Badai salju menerjang, dan saat ini, masih tersisa dua kera berkepala dua. Kemudian semua orang melihat cincin jiwa Lan Mengqin bersinar terang satu per satu.
Kemampuan jiwa pertama, Badai Salju. Kemampuan jiwa kedua, Tornado Badai Salju.
Dua kera berkepala dua yang membeku dikirim ke langit, dan es di tubuh mereka tidak hanya tidak pecah, tetapi malah semakin menebal.
Sesaat kemudian, cincin jiwa keempat Lan Mengqin bersinar terang, dan matanya langsung memutih. Sambil menyatukan kedua tangannya di atas kepala, sebuah pedang panjang berwarna biru tua muncul di tangannya.
Cahaya biru gelap menyambar ke bawah, dan cahaya itu membentuk huruf V di udara. Lapisan es pada kedua kera berkepala dua itu tiba-tiba meledak, menyebabkan luka yang tak terhitung jumlahnya di tubuh mereka. Pedang itu mencapai mereka pada saat itu, dua sinar cahaya biru gelap melewati mereka, dan kedua kera berkepala dua itu terpotong secara diagonal dan jatuh dari langit.
Dong Qianqiu jatuh dengan lembut ke pelukan Lan Xuanyu. Mereka telah mengerahkan seluruh kekuatan mereka ke dalam Tatapan Biru Tua barusan. Dong Qianqiu hampir kehabisan seluruh kekuatan jiwanya, hanya pikirannya yang bisa tetap tenang.
Setelah melepaskan kemampuan jiwa kelimanya, Yuan En Huihui juga terengah-engah. Dia sudah menyiapkan busur dan anak panahnya untuk menembak lagi, tetapi dia tidak menyangka pertempuran akan berakhir dalam waktu sesingkat ini.

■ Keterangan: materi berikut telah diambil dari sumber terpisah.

(** ** The contract of the allocator *)

(** What a client may do: allocate, free a page it owns, write into a page it owns.
    [A] are the pages it owns. *)
Inductive reach (s0 : kst) : kst -> gset Z -> Prop :=
| K_init : reach s0 s0 ∅
| K_alloc s A p s' :
    reach s0 s A -> kalloc s = Ret p s' -> p <> 0 -> reach s0 s' ({[p]} ∪ A)
| K_full s A s' :
    reach s0 s A -> kalloc s = Ret 0 s' -> reach s0 s' A
| K_free s A p s' :
    reach s0 s A -> p ∈ A -> kfree p s = Ret tt s' -> reach s0 s' (A ∖ {[p]})
| K_write s A p a v :
    reach s0 s A -> p ∈ A -> in_page p a ->
    reach s0 (mkkst (use_lock s) (freelist s) (upd (kmemory s) a v) (kctx_of s)) A.

(** Every page is owned or on the free list, and not both. *)
Record kinv (s : kst) (A : gset Z) : Prop := {
  ki_list : exists l, kmem_ok s l /\ (forall p, p ∈ l <-> page p /\ p ∉ A);
  ki_own : forall p, p ∈ A -> page p }.

Lemma kinv_alloc s A :
  kinv s A ->
  exists p s', kalloc s = Ret p s' /\
    ((p = 0 /\ s' = s /\ forall q, page q -> q ∈ A) \/
     (page p /\ (p ∉ A) /\ kinv s' ({[p]} ∪ A))).
Proof.
  intros [(l & Hk & Hl) Ho]. apply wp_run. eapply wp_kalloc; [exact Hk|].
  destruct l as [|p l].
  - left. split_and!; [done..|]. intros q Hq. destruct (decide (q ∈ A)) as [|Hn]; [done|].
    pose proof (proj2 (Hl q) (conj Hq Hn)) as H. inversion H.
  - intros s' Hk'. right. destruct (proj1 (Hl p)) as [Hp HpA]; [left|]. split_and!; [done..|].
    pose proof (ko_nodup _ _ Hk) as Hd. apply list.NoDup_cons in Hd as [Hpl Hd].
    constructor.
    + exists l. split; [done|]. intros q. specialize (Hl q). rewrite elem_of_cons in Hl.
      rewrite not_elem_of_union, not_elem_of_singleton. destruct (decide (q = p)) as [->|]; tauto.
    + intros q Hq. apply elem_of_union in Hq as [Hq|Hq]; [|by apply Ho].
      by apply elem_of_singleton in Hq as ->.
Qed.

Lemma kinv_free s A p :
  kinv s A -> p ∈ A -> exists s', kfree p s = Ret tt s' /\ kinv s' (A ∖ {[p]}).
Proof.
  intros [(l & Hk & Hl) Ho] Hp.
  destruct (wp_run (kfree p) (fun _ s' => kinv s' (A ∖ {[p]})) s) as ([] & s' & H); [|by exists s'].
  eapply wp_kfree; [exact Hk|by apply Ho| |].
  { intros H. apply Hl in H as [_ H]. done. }
  intros m' _ s' Hk'. constructor.
  - exists (p :: l). split; [done|]. intros q. rewrite elem_of_cons, Hl. specialize (Ho p Hp).
    rewrite not_elem_of_difference, elem_of_singleton. destruct (decide (q = p)) as [->|]; tauto.
  - intros q Hq. apply elem_of_difference in Hq as [Hq _]. auto.
Qed.

Lemma kinv_write s A p a v :
  kinv s A -> p ∈ A -> in_page p a ->
  kinv (mkkst (use_lock s) (freelist s) (upd (kmemory s) a v) (kctx_of s)) A.
Proof.
  intros [(l & [H1 H2 H3] & Hl) Ho] Hp Ha. constructor; [|done]. exists l. split; [|done].
  constructor; [|done|done]. simpl. eapply flist_ext; [|exact H1].
  intros q b Hq Hb. apply upd_ne. intros ->. apply Hl in Hq as [Hq HqA].
  by rewrite (pages_disjoint q p a Hq (Ho p Hp) Hb Ha) in HqA.
Qed.

Lemma reach_kinv s0 s A : kinv s0 ∅ -> reach s0 s A -> kinv s A.
Proof.
  intros I0. induction 1 as [|s A p s' _ IH E Hp|s A s' _ IH E|s A p s' _ IH Hp E|s A p a v _ IH Hp Ha].
  - done.
  - destruct (kinv_alloc s A IH) as (p' & s1 & E1 & H). rewrite E in E1. injection E1 as <- <-.
    destruct H as [(-> & _)|(_ & _ & H)]; done.
  - destruct (kinv_alloc s A IH) as (p' & s1 & E1 & H). rewrite E in E1. injection E1 as <- <-.
    destruct H as [(_ & -> & _)|(H & _)]; [done|]. apply page_range in H. unfold KERNBASE in H. lia.
  - destruct (kinv_free s A p IH Hp) as (s1 & E1 & H). rewrite E in E1. by injection E1 as <-.
  - by apply (kinv_write s A p).
Qed.

(** main: kinit1(end, P2V(4*1024*1024)), then kinit2(P2V(4*1024*1024), P2V(PHYSTOP)); the
    pages main allocates between the two calls are left out. *)
Definition kinit : M kst unit :=
  kinit1 end_ (p2v (4 * 1024 * 1024)) ;;
  kinit2 (p2v (4 * 1024 * 1024)) (p2v PHYSTOP).

Hypothesis end_range : KERNBASE <= end_ <= KERNBASE + 4 * 1024 * 1024.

Badai salju di langit perlahan mereda, dan dia mendarat dari langit, terengah-engah di tanah. Melihat mayat kera berkepala dua di tanah, semua orang merasa lega.
Saling memandang, perlahan-lahan, semua orang mulai tersenyum.
Mereka berhasil, mereka benar-benar membunuh enam monster peringkat bos sekaligus. Meskipun kelelahan, pada akhirnya, mereka tetap berhasil membunuh monster-monster tersebut!
Faktanya, keenam kera berkepala dua ini hampir sekuat monster utama secara individu. Mereka memiliki dua kemampuan dan dapat menggunakan dua matahari untuk meningkatkan kekuatan mereka. Begitu mereka meletus dengan kekuatan penuh, akan sangat sulit bagi siapa pun untuk melawan.
Meskipun tampak seperti kemenangan telak, sebenarnya itu adalah kemenangan yang sangat tipis. Momen paling berbahaya adalah ketika enam kera berkepala dua menyerang secara bersamaan. Jika pada saat itu, mereka semua menyerang dengan kemampuan gabungan mereka dengan matahari biru dan matahari ungu, kelompok Lan Xuanyu mungkin saja akan kehilangan setengah dari anggotanya saat itu juga.
Dari pusaran dua warna yang meledak sebelumnya, terlihat bahwa kera berkepala dua itu memiliki ledakan dua warna yang sangat kuat, mirip dengan teknik Penggabungan Jiwa Bela Diri.
Lan Xuanyu meminta semua orang untuk mengerahkan seluruh kemampuan mereka sejak awal, agar mereka tidak memiliki kesempatan untuk melepaskan kemampuan tersebut. Ia memaksa mereka untuk bertarung secara terpisah, sekaligus menekan mereka sampai batas tertentu berkat kemampuan pengendalian mereka.
Burung Iblis Zamrud memberi mereka kejutan yang menyenangkan. Serangannya yang dahsyat melumpuhkan salah satu kera berkepala dua, dan memaksa lawannya untuk menggunakan serangannya yang menyatu dengan dua matahari. Namun, kecepatan Burung Iblis Zamrud terlalu cepat dan dengan mudah menghindari serangan tersebut.
Saat itu, Lan Xuanyu memanggil semua orang kembali, lalu melepaskan teknik pengendalian massa Tatapan Biru Tua.
Setelah itu, Burung Iblis Zamrud sekali lagi memamerkan kekuatannya yang luar biasa dan membunuh dua kera berkepala dua sendirian. Dan poin terpenting adalah ia hanya mengandalkan kekuatannya sendiri untuk membunuh kera berkepala dua tersebut. Berkat ini, semua orang mengerti bahwa kera berkepala dua itu memiliki pertahanan yang sangat biasa saja. Mereka jauh dari sekuat monster bos yang pernah mereka hadapi sebelumnya.